Though we pay no heed to Ptolemy’s geometry today, his Star Catalogue remains the heart of the modern northern sky. Almagest VII.v – VIII.i presents a listing of more than a thousand stars, a map of the sky as visible from Mediterranean latitudes.

In Almagest VII.iv, Ptolemy describes briefly how the positions of the stars were measured in reference to the ecliptic. He makes it clear that his starlist is based upon a preexisting catalog of stars, but notes that he’s made a few edits to the star descriptions, “as, for example, when those stars which Hipparchus places in the shoulders of the Virgin, we call her sides because their distance from the stars in the head appears greater than that from the hands.” (RCT translation)

The star descriptions of Ptolemy’s Catalogue often seem fanciful; yet, while they might have been rooted in folk traditions, Ptolemy’s descriptions were not a whim of fancy, but a scientific standard for two thousand years or more. ‘The left hand of the virgin’, or ‘the second of three in the tail of the bear’, or ‘the star in the heart of the lion’ – these might have derived from folk tradition, but by Ptolemy’s day they were standards, recognized internationally by those who recognize international standards. (International standards are funny that way.)

There may have been other starlists in circulation, but that of Ptolemy became a standard, as copies of this Catalogue circulated separately from the rest of the Mathematical Treatises. Few astrologers would want to learn to craft a personal ephemeris, but most would want a copy of a tabulation of the stars, to help them interpret ephemerides purchased from mathematical adepts. As Mesopotamian astrology spread beyond the Mediterranean, Ptolemy’s stars became a scientific standard around the Mediterranean, spreading north and west into Europe, and east into western Asia.

The constellations of Ptolemy’s Catalogue remain today a framework for the stars of the northern sky.

In the Reading Room [LINK] we have some copies of this Catalogue.

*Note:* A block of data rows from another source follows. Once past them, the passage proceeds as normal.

Lemma apply_hits_same_but cur rqs (h : Heap) p :
  same_but (property_keys rqs) (h !!! p) (apply_hits cur rqs h !!! p).
Proof.
  revert h. induction rqs as [|rq rqs IH]; intros h; [apply same_but_refl|].
  rewrite property_keys_cons.
  simpl apply_hits. destruct (cur !! rq_key rq) as [q|].
  - eapply same_but_trans; [|apply IH].
    destruct (decide (p = q)) as [->|Hne].
    + destruct (decide (q < length h)%nat).
      * rewrite list_lookup_total_insert_eq by done. apply same_but_update.
      * rewrite list_insert_ge by lia. apply same_but_refl.
    + rewrite list_lookup_total_insert_ne by done. apply same_but_refl.
  - eapply same_but_trans; [|apply IH]. apply same_but_refl.
Qed.

(** ** The index of the previous records *)

Lemma indexEndpoints_eq previous h :
  indexEndpoints previous h = (index_from h ∅ previous, h).
Proof.
  unfold indexEndpoints, index_from. generalize (∅ : gmap string loc).
  induction previous as [|p ps IH]; intros acc; [done|].
  simpl. rewrite bind_eq. unfold getSetID at 1. rewrite bind_eq. simpl.
  unfold ret at 1. apply IH.
Qed.

Lemma index_from_Some h acc previous k p :
  index_from h acc previous !! k = Some p →
  (p ∈ previous ∧ key_of h p = k) ∨ acc !! k = Some p.
Proof.
  unfold index_from. revert acc. induction previous as [|q qs IH]; intros acc; simpl.
  { by right. }
  intros [[Hin Hk]|Hacc]%IH.
  - left. split; [by right|done].
  - destruct (decide (key_of h q = k)) as [Heq|Hne].
    + rewrite Heq, lookup_insert_eq in Hacc. injection Hacc as ->.
      left. split; [left|done].
    + rewrite lookup_insert_ne in Hacc by done. by right.
Qed.

Lemma index_from_None h acc previous k :
  (∀ p, p ∈ previous → key_of h p ≠ k) →
  index_from h acc previous !! k = acc !! k.
Proof.
  unfold index_from. revert acc. induction previous as [|q qs IH]; intros acc Hall; simpl.
  { done. }
  rewrite IH by (intros p Hp; apply Hall; by right).
  apply lookup_insert_ne. apply Hall. left.
Qed.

If you’d like to try to identify the stars that Ptolemy lists, a crude scan of the Catalogue from the unannotated translation of R.C. Taliaferro is provided [LINK]. (We have reached out to Britannica for permission to post this material; no reply. We hope that they’ll provide a cleaner pdf copy.)

If you’d prefer an annotated version, we’ve also posted a copy of a 19th century work by Peters & Knobel [LINK], which identifies the stars of Ptolemy’s catalogue by their Bayer designations. (This work is long out of copyright, and free to distribute. Give thanks to librarians around the world who are capturing digital copies of public-domain texts like this, and making them easily available.)

The text of Manitius [LINK; auf Deutsch] is also in the public domain.

The more recent translation of the Catalogue of Almagest by G.J. Toomer is fully annotated, relying on (and occasionally correcting) both P&K and Manitius. In our investigations, we’ve found a few occasions to correct GJT; but we’ve got access to software tools that he did not. We’ll be reaching out to Princeton University Press for permission to post or link to a copy of books VII – VIII.

(We would encourage Princeton University Press to print an updated edition, with new figures. At the time that GJT’s edition was crafted, computer graphics were in a nascent stage. Your author had personal experience with X-Y plotters of the late ’70s / early ’80s, and remembers a brief period when figures such as those of GJT were cutting edge. Yes, really. With tools available today, an undergraduate summer intern could easily produce figures vastly surpassing these. Indeed, the illustrator of the Britannica / RCT edition did far better work with tools and skills of the 1940s.)